◆ What this task involves: All of the data is to be printed again exactly as it appears.

──────── Records

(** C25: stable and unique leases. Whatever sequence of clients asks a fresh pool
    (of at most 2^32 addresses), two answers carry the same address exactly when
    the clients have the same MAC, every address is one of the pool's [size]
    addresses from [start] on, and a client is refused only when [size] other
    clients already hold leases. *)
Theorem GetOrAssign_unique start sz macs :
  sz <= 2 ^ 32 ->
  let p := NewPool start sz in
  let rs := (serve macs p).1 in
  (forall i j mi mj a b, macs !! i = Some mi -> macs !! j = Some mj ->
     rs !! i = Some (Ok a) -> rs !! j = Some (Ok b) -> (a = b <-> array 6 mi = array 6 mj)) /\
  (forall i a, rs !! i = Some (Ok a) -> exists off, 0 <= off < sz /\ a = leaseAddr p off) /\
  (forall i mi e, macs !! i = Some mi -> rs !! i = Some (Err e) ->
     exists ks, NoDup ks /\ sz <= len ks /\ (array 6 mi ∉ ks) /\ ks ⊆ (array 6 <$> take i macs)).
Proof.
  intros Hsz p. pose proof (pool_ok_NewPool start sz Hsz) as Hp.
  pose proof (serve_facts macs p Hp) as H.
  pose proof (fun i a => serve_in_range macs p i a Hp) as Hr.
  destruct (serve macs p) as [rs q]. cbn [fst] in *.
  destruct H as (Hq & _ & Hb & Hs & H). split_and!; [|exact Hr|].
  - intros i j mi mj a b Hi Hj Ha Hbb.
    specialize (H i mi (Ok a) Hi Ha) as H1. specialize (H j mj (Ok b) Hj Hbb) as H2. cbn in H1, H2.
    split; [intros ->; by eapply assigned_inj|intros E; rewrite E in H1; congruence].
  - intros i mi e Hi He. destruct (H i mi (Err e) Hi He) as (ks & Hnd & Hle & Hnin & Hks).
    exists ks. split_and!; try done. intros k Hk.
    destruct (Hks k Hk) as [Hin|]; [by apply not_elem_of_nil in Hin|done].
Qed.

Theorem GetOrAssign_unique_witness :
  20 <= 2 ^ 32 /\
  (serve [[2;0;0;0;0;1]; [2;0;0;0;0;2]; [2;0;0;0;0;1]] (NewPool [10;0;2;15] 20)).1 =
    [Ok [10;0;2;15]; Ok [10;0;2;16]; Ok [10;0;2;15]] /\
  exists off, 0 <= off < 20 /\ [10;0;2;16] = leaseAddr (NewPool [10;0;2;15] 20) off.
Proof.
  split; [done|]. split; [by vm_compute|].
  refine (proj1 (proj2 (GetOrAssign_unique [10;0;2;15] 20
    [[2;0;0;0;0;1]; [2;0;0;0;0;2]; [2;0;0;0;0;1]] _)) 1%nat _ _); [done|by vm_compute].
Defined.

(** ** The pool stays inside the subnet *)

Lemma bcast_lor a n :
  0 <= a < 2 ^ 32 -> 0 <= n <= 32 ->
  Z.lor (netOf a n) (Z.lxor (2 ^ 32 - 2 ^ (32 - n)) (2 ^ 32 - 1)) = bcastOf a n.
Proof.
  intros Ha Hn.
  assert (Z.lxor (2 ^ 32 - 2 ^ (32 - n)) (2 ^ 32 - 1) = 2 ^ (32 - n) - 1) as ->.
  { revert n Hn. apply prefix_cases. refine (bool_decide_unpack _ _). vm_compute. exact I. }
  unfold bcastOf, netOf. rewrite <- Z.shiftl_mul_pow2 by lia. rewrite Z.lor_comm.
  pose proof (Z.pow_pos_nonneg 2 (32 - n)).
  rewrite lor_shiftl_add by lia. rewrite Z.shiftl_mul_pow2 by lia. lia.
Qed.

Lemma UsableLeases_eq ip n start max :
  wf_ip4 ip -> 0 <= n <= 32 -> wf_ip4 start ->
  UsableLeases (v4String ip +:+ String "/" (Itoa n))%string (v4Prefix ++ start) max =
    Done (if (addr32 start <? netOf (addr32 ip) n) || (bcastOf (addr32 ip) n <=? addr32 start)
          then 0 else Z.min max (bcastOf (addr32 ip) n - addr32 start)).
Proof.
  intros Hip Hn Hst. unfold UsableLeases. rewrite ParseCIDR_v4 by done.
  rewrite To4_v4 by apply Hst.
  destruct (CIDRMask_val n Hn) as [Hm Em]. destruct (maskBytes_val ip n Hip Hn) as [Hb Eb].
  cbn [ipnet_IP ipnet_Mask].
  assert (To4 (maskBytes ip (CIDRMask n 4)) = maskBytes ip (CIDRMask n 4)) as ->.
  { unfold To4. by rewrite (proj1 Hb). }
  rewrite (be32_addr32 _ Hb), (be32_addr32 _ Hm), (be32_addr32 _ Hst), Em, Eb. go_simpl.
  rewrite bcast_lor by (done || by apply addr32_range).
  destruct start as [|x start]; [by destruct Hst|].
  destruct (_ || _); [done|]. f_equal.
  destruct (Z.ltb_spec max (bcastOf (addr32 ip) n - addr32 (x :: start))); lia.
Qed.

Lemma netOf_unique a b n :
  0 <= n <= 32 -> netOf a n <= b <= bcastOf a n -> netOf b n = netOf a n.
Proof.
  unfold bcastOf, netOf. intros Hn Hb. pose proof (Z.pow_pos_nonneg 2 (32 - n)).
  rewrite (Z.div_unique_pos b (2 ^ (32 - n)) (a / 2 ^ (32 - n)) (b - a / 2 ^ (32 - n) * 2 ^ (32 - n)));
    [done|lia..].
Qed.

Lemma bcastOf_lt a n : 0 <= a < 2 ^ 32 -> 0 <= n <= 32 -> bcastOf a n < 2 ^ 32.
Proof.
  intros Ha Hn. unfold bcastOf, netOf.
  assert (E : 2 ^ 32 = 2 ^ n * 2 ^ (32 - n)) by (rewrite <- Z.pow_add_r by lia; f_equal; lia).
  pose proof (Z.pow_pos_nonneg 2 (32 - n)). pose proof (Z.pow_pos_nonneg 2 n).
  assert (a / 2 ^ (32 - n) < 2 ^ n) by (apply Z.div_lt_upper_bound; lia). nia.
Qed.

────────────────

◆ Reply to the exercise:
(** C25: stable and unique leases. Whatever sequence of clients asks a fresh pool
    (of at most 2^32 addresses), two answers carry the same address exactly when
    the clients have the same MAC, every address is one of the pool's [size]
    addresses from [start] on, and a client is refused only when [size] other
    clients already hold leases. *)
Theorem GetOrAssign_unique start sz macs :
  sz <= 2 ^ 32 ->
  let p := NewPool start sz in
  let rs := (serve macs p).1 in
  (forall i j mi mj a b, macs !! i = Some mi -> macs !! j = Some mj ->
     rs !! i = Some (Ok a) -> rs !! j = Some (Ok b) -> (a = b <-> array 6 mi = array 6 mj)) /\
  (forall i a, rs !! i = Some (Ok a) -> exists off, 0 <= off < sz /\ a = leaseAddr p off) /\
  (forall i mi e, macs !! i = Some mi -> rs !! i = Some (Err e) ->
     exists ks, NoDup ks /\ sz <= len ks /\ (array 6 mi ∉ ks) /\ ks ⊆ (array 6 <$> take i macs)).
Proof.
  intros Hsz p. pose proof (pool_ok_NewPool start sz Hsz) as Hp.
  pose proof (serve_facts macs p Hp) as H.
  pose proof (fun i a => serve_in_range macs p i a Hp) as Hr.
  destruct (serve macs p) as [rs q]. cbn [fst] in *.
  destruct H as (Hq & _ & Hb & Hs & H). split_and!; [|exact Hr|].
  - intros i j mi mj a b Hi Hj Ha Hbb.
    specialize (H i mi (Ok a) Hi Ha) as H1. specialize (H j mj (Ok b) Hj Hbb) as H2. cbn in H1, H2.
    split; [intros ->; by eapply assigned_inj|intros E; rewrite E in H1; congruence].
  - intros i mi e Hi He. destruct (H i mi (Err e) Hi He) as (ks & Hnd & Hle & Hnin & Hks).
    exists ks. split_and!; try done. intros k Hk.
    destruct (Hks k Hk) as [Hin|]; [by apply not_elem_of_nil in Hin|done].
Qed.

Theorem GetOrAssign_unique_witness :
  20 <= 2 ^ 32 /\
  (serve [[2;0;0;0;0;1]; [2;0;0;0;0;2]; [2;0;0;0;0;1]] (NewPool [10;0;2;15] 20)).1 =
    [Ok [10;0;2;15]; Ok [10;0;2;16]; Ok [10;0;2;15]] /\
  exists off, 0 <= off < 20 /\ [10;0;2;16] = leaseAddr (NewPool [10;0;2;15] 20) off.
Proof.
  split; [done|]. split; [by vm_compute|].
  refine (proj1 (proj2 (GetOrAssign_unique [10;0;2;15] 20
    [[2;0;0;0;0;1]; [2;0;0;0;0;2]; [2;0;0;0;0;1]] _)) 1%nat _ _); [done|by vm_compute].
Defined.

(** ** The pool stays inside the subnet *)

Lemma bcast_lor a n :
  0 <= a < 2 ^ 32 -> 0 <= n <= 32 ->
  Z.lor (netOf a n) (Z.lxor (2 ^ 32 - 2 ^ (32 - n)) (2 ^ 32 - 1)) = bcastOf a n.
Proof.
  intros Ha Hn.
  assert (Z.lxor (2 ^ 32 - 2 ^ (32 - n)) (2 ^ 32 - 1) = 2 ^ (32 - n) - 1) as ->.
  { revert n Hn. apply prefix_cases. refine (bool_decide_unpack _ _). vm_compute. exact I. }
  unfold bcastOf, netOf. rewrite <- Z.shiftl_mul_pow2 by lia. rewrite Z.lor_comm.
  pose proof (Z.pow_pos_nonneg 2 (32 - n)).
  rewrite lor_shiftl_add by lia. rewrite Z.shiftl_mul_pow2 by lia. lia.
Qed.

Lemma UsableLeases_eq ip n start max :
  wf_ip4 ip -> 0 <= n <= 32 -> wf_ip4 start ->
  UsableLeases (v4String ip +:+ String "/" (Itoa n))%string (v4Prefix ++ start) max =
    Done (if (addr32 start <? netOf (addr32 ip) n) || (bcastOf (addr32 ip) n <=? addr32 start)
          then 0 else Z.min max (bcastOf (addr32 ip) n - addr32 start)).
Proof.
  intros Hip Hn Hst. unfold UsableLeases. rewrite ParseCIDR_v4 by done.
  rewrite To4_v4 by apply Hst.
  destruct (CIDRMask_val n Hn) as [Hm Em]. destruct (maskBytes_val ip n Hip Hn) as [Hb Eb].
  cbn [ipnet_IP ipnet_Mask].
  assert (To4 (maskBytes ip (CIDRMask n 4)) = maskBytes ip (CIDRMask n 4)) as ->.
  { unfold To4. by rewrite (proj1 Hb). }
  rewrite (be32_addr32 _ Hb), (be32_addr32 _ Hm), (be32_addr32 _ Hst), Em, Eb. go_simpl.
  rewrite bcast_lor by (done || by apply addr32_range).
  destruct start as [|x start]; [by destruct Hst|].
  destruct (_ || _); [done|]. f_equal.
  destruct (Z.ltb_spec max (bcastOf (addr32 ip) n - addr32 (x :: start))); lia.
Qed.

Lemma netOf_unique a b n :
  0 <= n <= 32 -> netOf a n <= b <= bcastOf a n -> netOf b n = netOf a n.
Proof.
  unfold bcastOf, netOf. intros Hn Hb. pose proof (Z.pow_pos_nonneg 2 (32 - n)).
  rewrite (Z.div_unique_pos b (2 ^ (32 - n)) (a / 2 ^ (32 - n)) (b - a / 2 ^ (32 - n) * 2 ^ (32 - n)));
    [done|lia..].
Qed.

Lemma bcastOf_lt a n : 0 <= a < 2 ^ 32 -> 0 <= n <= 32 -> bcastOf a n < 2 ^ 32.
Proof.
  intros Ha Hn. unfold bcastOf, netOf.
  assert (E : 2 ^ 32 = 2 ^ n * 2 ^ (32 - n)) by (rewrite <- Z.pow_add_r by lia; f_equal; lia).
  pose proof (Z.pow_pos_nonneg 2 (32 - n)). pose proof (Z.pow_pos_nonneg 2 n).
  assert (a / 2 ^ (32 - n) < 2 ^ n) by (apply Z.div_lt_upper_bound; lia). nia.
Qed.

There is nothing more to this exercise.